● EXERCISE DESCRIPTION
From the listing below, extract every line in which the word "match" appears.

-- Opening Marker --

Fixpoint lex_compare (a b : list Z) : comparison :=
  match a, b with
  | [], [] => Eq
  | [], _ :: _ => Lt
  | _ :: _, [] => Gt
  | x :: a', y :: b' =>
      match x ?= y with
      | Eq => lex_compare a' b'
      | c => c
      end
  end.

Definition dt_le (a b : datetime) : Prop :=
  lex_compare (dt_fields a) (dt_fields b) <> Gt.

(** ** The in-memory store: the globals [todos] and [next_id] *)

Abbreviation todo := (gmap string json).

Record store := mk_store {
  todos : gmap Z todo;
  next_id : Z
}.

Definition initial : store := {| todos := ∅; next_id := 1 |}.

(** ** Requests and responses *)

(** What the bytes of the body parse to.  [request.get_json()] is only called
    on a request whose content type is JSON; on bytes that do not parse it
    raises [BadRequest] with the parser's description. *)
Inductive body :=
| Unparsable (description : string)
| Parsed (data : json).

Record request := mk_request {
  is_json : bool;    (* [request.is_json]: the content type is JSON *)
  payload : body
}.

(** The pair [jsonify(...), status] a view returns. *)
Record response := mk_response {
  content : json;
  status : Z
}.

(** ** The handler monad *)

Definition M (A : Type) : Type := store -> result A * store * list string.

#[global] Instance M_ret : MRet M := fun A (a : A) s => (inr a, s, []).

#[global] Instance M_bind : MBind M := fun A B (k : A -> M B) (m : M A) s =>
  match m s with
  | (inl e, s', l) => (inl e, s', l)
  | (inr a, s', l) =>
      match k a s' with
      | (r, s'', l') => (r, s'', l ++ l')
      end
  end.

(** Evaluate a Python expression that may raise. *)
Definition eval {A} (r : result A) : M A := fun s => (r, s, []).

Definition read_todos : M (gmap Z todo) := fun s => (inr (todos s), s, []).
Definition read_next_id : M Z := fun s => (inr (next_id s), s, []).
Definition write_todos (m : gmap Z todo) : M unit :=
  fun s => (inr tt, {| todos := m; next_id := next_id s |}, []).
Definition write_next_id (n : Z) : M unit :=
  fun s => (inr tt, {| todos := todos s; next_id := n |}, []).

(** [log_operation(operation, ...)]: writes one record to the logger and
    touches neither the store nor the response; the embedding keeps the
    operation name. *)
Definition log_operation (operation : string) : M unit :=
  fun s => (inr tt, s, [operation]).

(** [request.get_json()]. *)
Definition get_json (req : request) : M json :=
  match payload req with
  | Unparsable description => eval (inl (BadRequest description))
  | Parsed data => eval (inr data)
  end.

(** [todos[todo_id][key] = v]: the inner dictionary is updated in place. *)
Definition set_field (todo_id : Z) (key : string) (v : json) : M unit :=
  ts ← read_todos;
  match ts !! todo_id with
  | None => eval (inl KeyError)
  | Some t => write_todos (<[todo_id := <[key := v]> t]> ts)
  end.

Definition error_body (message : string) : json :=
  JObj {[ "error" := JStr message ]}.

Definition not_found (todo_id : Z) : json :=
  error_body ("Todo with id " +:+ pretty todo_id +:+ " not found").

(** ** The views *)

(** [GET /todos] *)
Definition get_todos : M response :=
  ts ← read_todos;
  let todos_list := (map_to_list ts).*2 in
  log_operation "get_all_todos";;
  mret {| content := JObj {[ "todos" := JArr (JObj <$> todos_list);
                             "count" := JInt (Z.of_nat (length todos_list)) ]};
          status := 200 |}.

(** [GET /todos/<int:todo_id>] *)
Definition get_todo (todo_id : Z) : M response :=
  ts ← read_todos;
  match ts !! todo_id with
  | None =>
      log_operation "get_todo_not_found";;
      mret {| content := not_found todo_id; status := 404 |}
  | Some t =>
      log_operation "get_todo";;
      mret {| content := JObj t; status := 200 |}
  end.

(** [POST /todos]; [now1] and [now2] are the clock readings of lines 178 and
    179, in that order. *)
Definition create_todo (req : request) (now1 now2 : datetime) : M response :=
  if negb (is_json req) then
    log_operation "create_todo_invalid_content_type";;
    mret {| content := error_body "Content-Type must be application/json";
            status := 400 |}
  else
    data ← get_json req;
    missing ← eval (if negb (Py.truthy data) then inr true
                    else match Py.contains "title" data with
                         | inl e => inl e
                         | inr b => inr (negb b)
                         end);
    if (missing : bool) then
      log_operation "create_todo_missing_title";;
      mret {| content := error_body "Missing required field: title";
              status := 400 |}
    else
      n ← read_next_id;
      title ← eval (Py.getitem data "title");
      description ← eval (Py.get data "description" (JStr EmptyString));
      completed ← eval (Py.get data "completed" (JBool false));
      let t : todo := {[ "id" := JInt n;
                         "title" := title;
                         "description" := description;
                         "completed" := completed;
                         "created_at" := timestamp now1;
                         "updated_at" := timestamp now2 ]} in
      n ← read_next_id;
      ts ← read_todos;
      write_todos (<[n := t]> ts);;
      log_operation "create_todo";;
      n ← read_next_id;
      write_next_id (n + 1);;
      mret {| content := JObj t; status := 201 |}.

-- Closing Marker --

● RESULT
  match a, b with
      match x ?= y with
  match m s with
      match k a s' with
  match payload req with
  match ts !! todo_id with
  match ts !! todo_id with
                    else match Py.contains "title" data with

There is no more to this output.